The confession Jesus Christ is Lord was the earliest Christian creed, and is the climax of the hymn.

(Commentary on Week 1: The School of Prayer, An Introduction to the Divine Office for all Christians, by John Brook, The Liturgical Press, Collegeville, Minnesota)

Wednesday, July 11, 2007

July 2007 Lectio Divina
Psalm 45
The Marriage of the King

My heart overflows with noble words.
To the King I must speak the song I have made;
my tongue as nimble as the pen of a scribe.

You are the fairest of the children of men
and graciousness is poured upon your lips:
because God has blessed you for evermore.

O mighty one, gird your sword upon your thigh;
in splendor and state, ride on in triumph
for the cause of truth and goodness and right.

Take aim with your bow in your dread right hand.
You arrows are sharp: peoples fall beneath you.
The foes of the king fall down and lose heart.

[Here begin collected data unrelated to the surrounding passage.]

(** * cocopy: lowering of Python modules to the Coconut IR, and the package loader

    A shallow embedding of [tools/cocopy/cocopy/lib/compiler.py]:
    the [Transformer] class (statement and expression dispatch, module
    assembly) and the [Loader] class (descriptor resolution with a cache).

    Python exceptions are values of [exn]; a method that may raise returns a
    [result].  The transform context ([self.ctx]) is threaded explicitly
    through the statement handlers, which are the only ones that write it. *)

From Stdlib Require Import ZArith Ascii String List.
From stdpp Require Import gmap strings.

Set Warnings "-register-all".

Local Open Scope string_scope.
Local Open Scope Z_scope.

(** ** Exceptions and results *)

Inductive exn :=
| AssertionError (msg : string)
| AttributeError (obj attr : string)
| NameError (name : string)
| UnboundLocalError (name : string)
| IOError (path : string)
| Exception (msg : string).

Inductive result (A : Type) :=
| Ok (a : A)
| Raise (e : exn).
Arguments Ok {A} a.
Arguments Raise {A} e.

Definition bind {A B} (r : result A) (k : A -> result B) : result B :=
  match r with
  | Ok a => k a
  | Raise e => Raise e
  end.

Declare Scope result_scope.
Delimit Scope result_scope with result.
Notation "'do' x <- r ; k" := (bind r (fun x => k))
  (at level 10, x name, r at level 100, k at level 200) : result_scope.

(** [raise Exception("Not yet implemented: {}".format(type(node).__name__))] *)
Definition not_yet_implemented {A} (kind : string) : result A :=
  Raise (Exception ("Not yet implemented: " ++ kind)).

(** ** The Python syntax tree handed over by the parser ([pythonparser.ast])

    Only the fields the transformer reads are kept on the unsupported node
    kinds: their handlers raise before looking at anything but the class
    name.  Every node carries its source range ([node.loc]). *)

Module py_ast.

(** [loc.line()], [loc.column()], [loc.end().line()], [loc.end().column()] *)
Record Range := mkRange {
  line : Z; column : Z; end_line : Z; end_column : Z
}.

Inductive expr_context := Load | Store | Del | AugLoad | AugStore | Param.

Inductive cmpop := Eq | NotEq | Lt | LtE | Gt | GtE | Is | IsNot | In | NotIn.

(** What the [value] of a [NameConstant] node can be: the object [None],
    [True] or [False], as a parser puts it there, or a string. *)
Inductive constant := PyNone | PyTrue | PyFalse | PyStr (s : string).

Inductive expr :=
| Attribute (value : expr) (attr : string) (ctx : option expr_context) (loc : Range)
| BinOp (loc : Range)
| BoolOp (loc : Range)
| Call (func : expr) (args : list expr) (loc : Range)
| Compare (left : expr) (ops : list cmpop) (comparators : list expr) (loc : Range)
| Dict (loc : Range)
| DictComp (loc : Range)
| Ellipsis (loc : Range)
| GeneratorExp (loc : Range)
| IfExp (test body orelse : expr) (loc : Range)
| Lambda (loc : Range)
| List (loc : Range)
| ListComp (loc : Range)
| Name (id : string) (ctx : option expr_context) (loc : Range)
| NameConstant (value : constant) (loc : Range)
| Num (n : Z) (loc : Range)
| Repr (loc : Range)
| Set_ (loc : Range)
| SetComp (loc : Range)
| Str (s : string) (loc : Range)
| Starred (loc : Range)
| Subscript (loc : Range)
| Tuple (loc : Range)
| UnaryOp (loc : Range)
| Yield (loc : Range)
| YieldFrom (loc : Range).

Definition expr_loc (e : expr) : Range :=
  match e with
  | Attribute _ _ _ l | BinOp l | BoolOp l | Call _ _ l | Compare _ _ _ l
  | Dict l | DictComp l | Ellipsis l | GeneratorExp l | IfExp _ _ _ l
  | Lambda l | List l | ListComp l | Name _ _ l | NameConstant _ l
  | Num _ l | Repr l | Set_ l | SetComp l | Str _ l | Starred l
  | Subscript l | Tuple l | UnaryOp l | Yield l | YieldFrom l => l
  end.

(** An entry of [Import.names]. *)
Record alias := mkAlias { alias_name : string; alias_loc : Range }.

(** An entry of [arguments.args]: the parser's [arg] node, with the name of
    the parameter ([arg.arg]). *)
Record arg := mkArg { arg_arg : string; arg_loc : Range }.

(** [FunctionDef.args]: the [arg] nodes and the range of the list. *)
Record arguments := mkArguments { args_args : list arg; args_loc : Range }.

Inductive stmt :=
| Assert (loc : Range)
| Assign (targets : list expr) (value : expr) (loc : Range)
| AugAssign (loc : Range)
| Break (loc : Range)
| ClassDef (name : string) (loc : Range)
| Continue (loc : Range)
| Delete (loc : Range)
| Exec (loc : Range)
| Expr (value : expr) (loc : Range)
| For (loc : Range)
| FunctionDef (name : string) (args : arguments) (body : list stmt) (loc : Range)
| Global (loc : Range)
| If (test : expr) (body : list stmt) (orelse : list stmt) (loc : Range)
| Import (names : list alias) (loc : Range)
| ImportFrom (loc : Range)
| Nonlocal (loc : Range)
| Pass (loc : Range)
| Print (loc : Range)
| Raise_ (loc : Range)
| Return (value : option expr) (loc : Range)
| Try (loc : Range)
| While (loc : Range)
| With (loc : Range).

Definition stmt_loc (s : stmt) : Range :=
  match s with
  | Assert l | Assign _ _ l | AugAssign l | Break l | ClassDef _ l
  | Continue l | Delete l | Exec l | Expr _ l | For l
  | FunctionDef _ _ _ l | Global l | If _ _ _ l | Import _ l
  | ImportFrom l | Nonlocal l | Pass l | Print l | Raise_ l
  | Return _ l | Try l | While l | With l => l
  end.

(** [py_module.body] *)
Record Module := mkModule { body : list stmt }.

End py_ast.

(** ** The Coconut IR ([cocopy.lib.ast]) *)

Module ast.

Record Position := mkPosition { line : Z; column : Z }.

(** [Location(file, start, end)]; the block handler can pass [end=None]. *)
Record Location := mkLocation {
  file : string; start : Position; end_ : option Position
}.

Record Identifier := mkIdentifier { ident : string; ident_loc : option Location }.
Record Token := mkToken { tok : string; tok_loc : option Location }.
Record TypeToken := mkTypeToken { type_tok : string; type_tok_loc : option Location }.
Record ModuleToken := mkModuleToken { module_tok : string; module_tok_loc : option Location }.

Inductive BinaryOperator :=
| binop_assign | binop_eqeq | binop_noteq
| binop_gt | binop_gteq | binop_lt | binop_lteq.

Inductive Expression :=
| LoadLocationExpression (name : Token) (loc : option Location)
| LoadDynamicExpression (name : Expression) (object : Expression) (loc : option Location)
| BinaryOperatorExpression (left : Expression) (op : BinaryOperator)
                           (right : Expression) (loc : option Location)
| InvokeFunctionExpression (function : Expression) (arguments : list Expression)
                           (loc : option Location)
| ConditionalExpression (condition consequent alternate : Expression)
                        (loc : option Location)
| NullLiteral (loc : option Location)
| BoolLiteral (value : bool) (loc : option Location)
| NumberLiteral (value : Z) (loc : option Location)
| StringLiteral (value : string) (loc : option Location).

Inductive Statement :=
| ExpressionStatement (expression : Expression) (loc : option Location)
| Break (loc : option Location)
| Continue (loc : option Location)
| EmptyStatement (loc : option Location)
| IfStatement (condition : Expression) (consequent : Block)
              (alternate : option Statement) (loc : option Location)
| ReturnStatement (expression : option Expression) (loc : option Location)
with Block :=
| mkBlock (statements : list Statement) (loc : option Location).

(** [stmt.loc] *)
Definition stmt_loc (s : Statement) : option Location :=
  match s with
  | ExpressionStatement _ l | Break l | Continue l | EmptyStatement l
  | IfStatement _ _ _ l | ReturnStatement _ l => l
  end.

Definition statements (b : Block) : list Statement :=
  match b with mkBlock ss _ => ss end.

Definition block_loc (b : Block) : option Location :=
  match b with mkBlock _ l => l end.

(** The identifier [self.ident(arg)] builds for a parameter: it is handed
    the parser's [arg] node, not the name in it, so the node is what the
    identifier holds. *)
Record ArgIdentifier := mkArgIdentifier {
  arg_ident : py_ast.arg; arg_ident_loc : option Location
}.

Record LocalVariable := mkLocalVariable {
  var_name : ArgIdentifier; var_type : TypeToken; var_loc : option Location
}.

(** Modelled from the spec: the member classes of [cocopy.lib.ast], which
    is not part of the sources.  A ModuleProperty carries a name and a type
    marker; a ModuleMethod carries a name, an ordered parameter list, a
    return type marker and a body block.  The constructor is called both
    as [ModuleMethod(name, body=...)] and as
    [ModuleMethod(name, parameters, return_type, loc=...)], so every field
    but the name is optional and absent when not passed. *)
Inductive Member :=
| ModuleProperty (name : Identifier) (type : TypeToken)
| ModuleMethod (name : Identifier) (parameters : option (list LocalVariable))
               (return_type : option TypeToken) (body : option Block)
               (loc : option Location).

(** [member.name.ident] *)
Definition member_name (m : Member) : string :=
  match m with
  | ModuleProperty n _ | ModuleMethod n _ _ _ _ => ident n
  end.

Record Export := mkExport { export_name : Identifier; export_token : Token }.

Record Module := mkModule {
  module_name : Identifier;
  imports : list ModuleToken;
  exports : gmap string Export;
  members : gmap string Member
}.
(** * A Todo backend on FastAPI and SQLAlchemy: model and properties

    The development follows the layout of the repository:
    - [models/todo.py]: the mapped class [Todo] and the three Pydantic
      schemas [TodoCreate], [TodoUpdate], [TodoResponse];
    - [controllers/todo.py]: the five persistence operations;
    - [routes/todo.py]: the five route handlers;
    - [middlewares/logger.py]: the timing middleware;
    - [main.py]: the application that wires router and middleware.

    Python code that reads the wall clock, talks to the database session and
    raises exceptions is written in a small state-and-exception monad [Py]
    over a [World] that holds the rows of the table, the wall clock, the
    primary keys the store hands out and the records written by the logger. *)

From Stdlib Require Import ZArith List String Bool Lia.
Import ListNotations.

Local Open Scope Z_scope.

(** ** models/todo.py *)

(** [datetime] values and [time.time()] readings are points on one wall
    clock, counted in microseconds. *)
Definition datetime := Z.

(** [class Todo(Base)]: a row of table [todos].  [id] is the primary key.
    [title = Column(String, index=True)] carries no [nullable=False], so the
    column admits NULL, like [description]; the two timestamp columns are
    declared [nullable=False]. *)
Module Todo.
Record t := mk {
  id : Z;
  title : option string;
  description : option string;
  created_at : datetime;
  updated_at : datetime
}.
End Todo.

(** [class TodoCreate(BaseModel)]: [title: str], [description: str | None = None]. *)
Module TodoCreate.
Record t := mk {
  title : string;
  description : option string
}.
End TodoCreate.

(** A field of a Pydantic model whose presence in the payload is tracked:
    it is either not set by the client, or set to a value (which for a
    [str | None] field may be [None]). *)
Inductive Field (A : Type) :=
  | Unset
  | Provided (v : A).
Arguments Unset {A}.
Arguments Provided {A} v.

(** [class TodoUpdate(BaseModel)]: both fields are [str | None = None]. *)
Module TodoUpdate.
Record t := mk {
  title : Field (option string);
  description : Field (option string)
}.
End TodoUpdate.

(** [class TodoResponse(BaseModel)]: [title: str] is not optional. *)
Module TodoResponse.
Record t := mk {
  id : Z;
  title : string;
  description : option string;
  created_at : datetime;
  updated_at : datetime
}.
End TodoResponse.

(** An attribute of a [Todo] paired with a value for it: an entry of
    [update_data] in [update_todo], a column assignment in an UPDATE. *)
Inductive Item :=
  | title_item (value : option string)
  | description_item (value : option string)
  | updated_at_item (value : datetime).

(** [setattr(db_todo, key, value)] *)
Definition setattr (db_todo : Todo.t) (item : Item) : Todo.t :=
  match item with
  | title_item v =>
      Todo.mk (Todo.id db_todo) v (Todo.description db_todo)
        (Todo.created_at db_todo) (Todo.updated_at db_todo)
  | description_item v =>
      Todo.mk (Todo.id db_todo) (Todo.title db_todo) v
        (Todo.created_at db_todo) (Todo.updated_at db_todo)
  | updated_at_item t =>
      Todo.mk (Todo.id db_todo) (Todo.title db_todo) (Todo.description db_todo)
        (Todo.created_at db_todo) t
  end.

Your throne, O God, shall endure for ever.
A scepter of justice is the scepter of your kingdom.
Your love is for justice; your hatred for evil.

Therefore God, your God, has anointed you
with the oil of gladness above other kings:
your robes are fragrant with aloes and myrrh.

From the ivory palace you are greeted with music.
The daughters of kings are among your loved ones.
On your right stands the queen in gold of Ophir.

Listen, O daughter, give ear to my words:
forget your own people and your father’s house.
So will the king desire your beauty:
he is your lord, pay homage to him.

And the people of Tyre shall come with gifts,
the richest of the people shall seek your favor.
The daughter of the king is clothed with splendor,
her robes embroidered with pearls set in gold.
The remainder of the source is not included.